- Developer: Softmax
- Publisher: Softmax
- Director: Yeon-Kyu Choi
- Producers: Young-Hee Jeong Joo-Hwan Lee
- Designer: Yeon-Kyu Choi
- Programmers: Kyoung-Il Kim Chang-Geun Lim
- Artists: Seok-Hwan Jeon Hyung-tae Kim Ki-Nam Kim
- Writers: Yeon-Kyu Choi Rae-Yeon Lee
- Composers: Sung-Woon Jang Sang-Ho Lee Hyung-Woo Noh
- Series: Magna Carta
- Platform: Windows
- Release: December 28, 2001
- Genre: Role-playing
- Mode: Single player

= Magna Carta: The Phantom of Avalanche =

2001 video game

MagnaCarta: The Phantom of Avalanche (마그나 카르타: 눈사태의 유령 Mageuna Kaleuta: Nunsataeui Yulyeong), simply known as MagnaCarta (마그나카르타), is a Korean role-playing video game developed and published by Softmax for Windows in 2001. It is the predecessor to the PlayStation 2 title, Magna Carta: Crimson Stigmata, and the first installment in the Magna Carta series. It was never released outside of Korea.

==Gameplay==
The game's Carta (眞名) system, which takes on a similar method as Final Fantasy VIIIs junction system, relies on the usage of hanja (Han characters) to represent various energy patterns as every living thing carries a distinct energy pattern and may rely upon the use of Carta to manipulate this energy for various purposes. In application, these patterns are individually assigned to each character attribute to directly affect character growth. Some Carta may be more effective when assigned to a specific attribute due to the compatibility between the character's own personal energies in compliance with the Carta's unique energies. The available stock of the particular Carta also plays a role in determining its effectiveness.
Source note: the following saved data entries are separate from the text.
(** * Competition application pipeline: a shallow embedding

    The Python sources modelled here are
    - [src/api/monica_client.py]         (class [MonicaClient]),
    - [src/scraper/web_scraper.py]       (classes [ScrapingResult], [WebScraper]),
    - [src/scraper/content_parser.py]    (classes [ParsedCompetitionInfo], [ContentParser]),
    - [src/workflow/workflow_execution.py] (class [WorkflowExecutor]),
    - [src/workflow/scrape_website.py]   (class [CompetitionScraper]),
    - [src/run_workflow.py]              (function [main]).

    Conventions.
    - A Python [int] is a [Z]; a Python [float] is a binary64 [float] of the
      kernel, so float arithmetic rounds exactly as CPython's does.
    - A Python [str] is a [string]: a sequence of characters, one [ascii] per
      code point, which covers the code points U+0000 to U+00FF.
    - A JSON document / Python object graph is a [pyval]; a [dict] with string
      keys that is only looked up is a [gmap string pyval].
    - Code that raises, sleeps, reads the clock, talks to the network or
      mutates an object runs in the monad [M]: a world is threaded through and
      an exception is a result of its own.
    - Log records and console output are left out. The calls of
      [self.logger] and of [print] hand nothing back to the code, and what
      the handlers of [setup_logging] append to the console and to
      [logs/workflow.log] is read by no stage. The events of a trace are the
      requests, the fetches of the browser, the sleeps, the readings of the
      clock, the random draws and the accesses to the files of the pipeline;
      [files] holds those files, not the log. A statement on what a run does
      or leaves undone is a statement on these. *)

From Stdlib Require Import ZArith Floats String Ascii List Lia Bool.
From stdpp Require Import gmap strings list pretty.

Set Warnings "-inexact-float,-register-all".
Local Open Scope string_scope.
Local Open Scope nat_scope.
Local Open Scope list_scope.

(* ================================================================== *)
(** * Python values and exceptions *)
(* ================================================================== *)

Inductive pyval :=
| PNone
| PBool (b : bool)
| PInt (z : Z)
| PFloat (f : float)
| PStr (s : string)
| PList (l : list pyval)
| PDict (d : gmap string pyval).

(** The exception classes the modelled code can meet. [RequestException] is
    the base class of [Timeout] and [ConnectionError] in [requests];
    [TimeoutException] derives from [WebDriverException] in selenium. *)
Inductive exn_class :=
| TypeError | AttributeError | KeyError | IndexError | ValueError | OverflowError
| FileNotFoundError | OSError
| RequestsTimeout | RequestsConnectionError | RequestException
| TimeoutException | WebDriverException
| JSONDecodeError
| GenericException.

Record exn := Exn { exn_class_of : exn_class; exn_msg : string }.

Inductive result (A : Type) :=
| Ok (a : A)
| Raise (e : exn).
Arguments Ok {A} a.
Arguments Raise {A} e.

(** [bool(v)]: Python truthiness. *)
Definition truthy (v : pyval) : bool :=
  match v with
  | PNone => false
  | PBool b => b
  | PInt z => negb (z =? 0)%Z
  | PFloat f => negb (PrimFloat.eqb f 0%float)
  | PStr s => negb (String.eqb s "")
  | PList l => match l with [] => false | _ => true end
  | PDict d => negb (bool_decide (d = ∅))
  end.

(** [type(v).__name__], as the interpreter's messages spell it. *)
Definition py_type_name (v : pyval) : string :=
  match v with
  | PNone => "NoneType"
  | PBool _ => "bool"
  | PInt _ => "int"
  | PFloat _ => "float"
  | PStr _ => "str"
  | PList _ => "list"
  | PDict _ => "dict"
  end.

(** [str(v)] for the values that the code formats into messages: a string is
    itself and [None] is the text [None]. *)
Definition str_of_optional (o : option string) : string :=
  match o with
  | Some s => s
  | None => "None"
  end.

(* ------------------------------------------------------------------ *)
(** ** String methods *)
(* ------------------------------------------------------------------ *)

(** [c.isspace()] on U+0000..U+00FF: TAB..CR, FS..US, SPACE, NEL, NBSP. *)
Definition is_py_space (c : ascii) : bool :=
  let n := nat_of_ascii c in
  ((9 <=? n) && (n <=? 13)) || ((28 <=? n) && (n <=? 32)) || (n =? 133) || (n =? 160).

(** [c.lower()] on U+0000..U+00FF: A..Z, and the accented capitals U+00C0..U+00DE
    without the multiplication sign U+00D7, move up by 32. *)
Definition py_lower_char (c : ascii) : ascii :=
  let n := nat_of_ascii c in
  if ((65 <=? n) && (n <=? 90)) || ((192 <=? n) && (n <=? 222) && negb (n =? 215))
  then ascii_of_nat (n + 32)
  else c.

Fixpoint py_lower (s : string) : string :=
  match s with
  | EmptyString => EmptyString
  | String c s' => String (py_lower_char c) (py_lower s')
  end.

Fixpoint py_lstrip (s : string) : string :=
  match s with
  | EmptyString => EmptyString
  | String c s' => if is_py_space c then py_lstrip s' else s
  end.

Fixpoint py_rstrip (s : string) : string :=
  match s with
  | EmptyString => EmptyString
  | String c s' =>
      match py_rstrip s' with
      | EmptyString => if is_py_space c then EmptyString else String c EmptyString
      | r => String c r
      end
  end.

(** [s.strip()] *)
Definition py_strip (s : string) : string := py_rstrip (py_lstrip s).

(** [needle in hay] for two strings. *)
Fixpoint str_contains (needle hay : string) : bool :=
  if String.prefix needle hay then true
  else match hay with
       | EmptyString => false
       | String _ hay' => str_contains needle hay'
       end.

(** [min(a, b)] on integers: Python returns the first of the smallest. *)
Definition py_min (a b : Z) : Z := if (b <? a)%Z then b else a.

(* ================================================================== *)
(** * The world the program runs in *)
(* ================================================================== *)

(** ** Records of the scraper that live on the heap *)

Module ScrapingResult.
(** [@dataclass class ScrapingResult] of web_scraper.py. The dataclass is not
    frozen: instances are heap objects and their attributes can be assigned. *)
Record t := mk {
  url : string;
  success : bool;
  content : option string;
  title : option string;
  meta_description : option string;
  links : option (list string);
  images : option (list string);
  error_message : option string;
  scraping_method : option string;
  timestamp : option string
}.

Definition with_error_message (r : t) (m : option string) : t :=
  mk (url r) (success r) (content r) (title r) (meta_description r)
     (links r) (images r) m (scraping_method r) (timestamp r).
End ScrapingResult.

(** A reference to a [ScrapingResult] object: its address on the heap. *)
Abbreviation ref := nat.

(** ** What the outside answers *)

Module Response.
(** What the code reads of a [requests.Response]: [status_code],
    [json()] (which may raise) and [text]. *)
Record t := mk { status_code : Z; json : result pyval; text : string }.
End Response.

(** What BeautifulSoup and [_extract_content_from_soup] hand back for a page:
    the cleaned text, title, meta description, and all links and images
    already resolved with [urljoin]. *)
Record page := Page {
  page_content : string;
  page_title : option string;
  page_meta_description : option string;
  page_links : list string;
  page_images : list string
}.

(** An argument of [time.sleep]: an [int] or a [float] number of seconds, or
    an object that a configuration put where a number is expected (a list,
    a text, [None], ...). *)
Inductive seconds :=
| SecInt (z : Z)
| SecFloat (f : float)
| SecObject (v : pyval).

Definition sleep_negative : exn := Exn ValueError "sleep length must be non-negative".

Definition sleep_overflow : exn :=
  Exn OverflowError "timestamp too large to convert to C _PyTime_t".

(** What [time.sleep] (CPython 3.11, [_PyTime_FromSecondsObject]) does with an
    [int]: the seconds are multiplied by [10^9] into a signed 64-bit count of
    nanoseconds, which overflows beyond 9223372036 seconds on either side;
    the sign is looked at after that. *)
Definition sleep_error_int (z : Z) : option exn :=
  if ((z <? -9223372036) || (9223372036 <? z))%Z then Some sleep_overflow
  else if (z <? 0)%Z then Some sleep_negative
  else None.

(** With a [float]: NaN is refused first; the product with [1e9], a double,
    is then checked against the 64-bit range, both ends included, and
    converted; the sign is looked at last. The product that is exactly
    [2^63] passes the check but does not fit: the conversion is undefined
    in C and yields the most negative count on x86-64, so that the duration
    is refused as a negative one. *)
Definition sleep_error_float (f : float) : option exn :=
  if PrimFloat.is_nan f then Some (Exn ValueError "Invalid value NaN (not a number)")
  else
    let ns := (f * 1e9)%float in
    if PrimFloat.leb (-9223372036854775808)%float ns
       && PrimFloat.leb ns 9223372036854775808%float
    then
      if PrimFloat.ltb f 0%float || PrimFloat.eqb ns 9223372036854775808%float
      then Some sleep_negative
      else None
    else Some sleep_overflow.

(** The exception that [time.sleep(d)] raises before it sleeps, if any. A
    [bool] is an [int]; an object that is no number is a [TypeError]. *)
Definition sleep_error (d : seconds) : option exn :=
  match d with
  | SecInt z => sleep_error_int z
  | SecFloat f => sleep_error_float f
  | SecObject (PInt z) => sleep_error_int z
  | SecObject (PFloat f) => sleep_error_float f
  | SecObject (PBool _) => None
  | SecObject v =>
      Some (Exn TypeError
              ("'" +:+ py_type_name v +:+ "' object cannot be interpreted as an integer"))
  end.

(** The effects the code has on the outside, in the order they happen. *)
Inductive event :=
| EvPost (target : string) (prompt : string)   (* requests.post *)
| EvGet (target : string)                      (* session.get *)
| EvBrowse (target : string)                   (* selenium: driver.get ... page_source *)
| EvSleep (d : seconds)                        (* time.sleep *)
| EvClock                                      (* time.time(), datetime.now() *)
| EvRandom                                     (* random.uniform *)
| EvRead (path : string)
| EvWrite (path : string)
| EvMkdir (path : string).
Magna Carta employs a turn-based battle system based on the conditional usage of TP (Turn Points). When a character achieves his or her turn, the player is given the options of moving the character around and / or executing a skill. (The turn automatically ends upon executing a skill, regardless of any other conditions present.) Both the movement range of the character, as well as any skills she or he executes, costs a specific number of Turn Points to be accomplished. While moving, free roaming is allowed around the battle field during one's turn, but within a limited range which is indicated by an aura. The size of the aura, like many elements of battle, may be affected by the turn range, so characters who have TP left over from previous rounds may find a slight range advantage in the next.

==Plot==
Calintz, once having been a high-ranking royal guard, has left his home of Shudelmir many years ago to seek adventure elsewhere. Though having left his home in a peaceful state, Calintz decided to return home years later only to find Shudelmir in chaos. The sheer growth of monsters, as well as the rise of two important factions, have left Calintz with no choice but to join the Schwarz Strum as the 7th Squad Leader. Rumors have surfaced about the origin of the monsters. Particularly, the monster growth has been attributed to the enthroning of the new Emperor, Shulenlord. Many people believe that Vermillion, one of the two rising factions, is releasing the creatures in hopes of dethroning the new Emperor, and that the Emperor is retaliating against Vermillion in this same fashion. Amidst this conflict, political struggles between the fallen Princess, Juclecia, and the new Empress, Leona, have contributed a fair share to the chaos of Shudelmir. Having lost her mother to a senseless crime of murder, Juclecia was stripped of her royal authority and cast out into the rural district to conscribe to the lifestyle of a mere commoner. Though Juclecia was entitled to inherit her mother's throne, she held no say in the enthronement of the new Empress nor the Empress' decision to abolish Juclecia's royalty. Rallying the support of other nobles, Juclecia hopes that she can achieve Empress Leona's dethronement and restore peace to her kingdom.

Cliave, father to Princess Juclecia and Emperor Shulenlord, invaded and destroyed the prosperous Kingdom of Krios many years ago. This invasion was thought to take place in order to preserve the integrity of Cliave's power, as he feared that Krios had grown too strong. Ironically, Krios was Cliave's homeland, and his own uncle was its ruler. Still, Cliave would regard his own family as a political enemy and carry on his back the shame of hailing ruthless destruction against Krios. Krios' remaining citizens, reduced to mere slaves, had risen up against their adversity and formed the Vermillion faction. Heading up this group were two mysterious figures—the ominous Ferenan, and the strange outsider, Tristan. Though Vermillion intently sought to rebuild Krios, their violent methods were often put into question, and have earned the group a fearful reputation with the public. Focusing their attention on Shudelmir's political presence, Vermillion has met much resistance from the Schwarz Strum.

==Reception==
On release, Magna Carta impressed with its graphics, but quickly gained infamy for being extremely buggy, resulting in the publisher's recall of the game.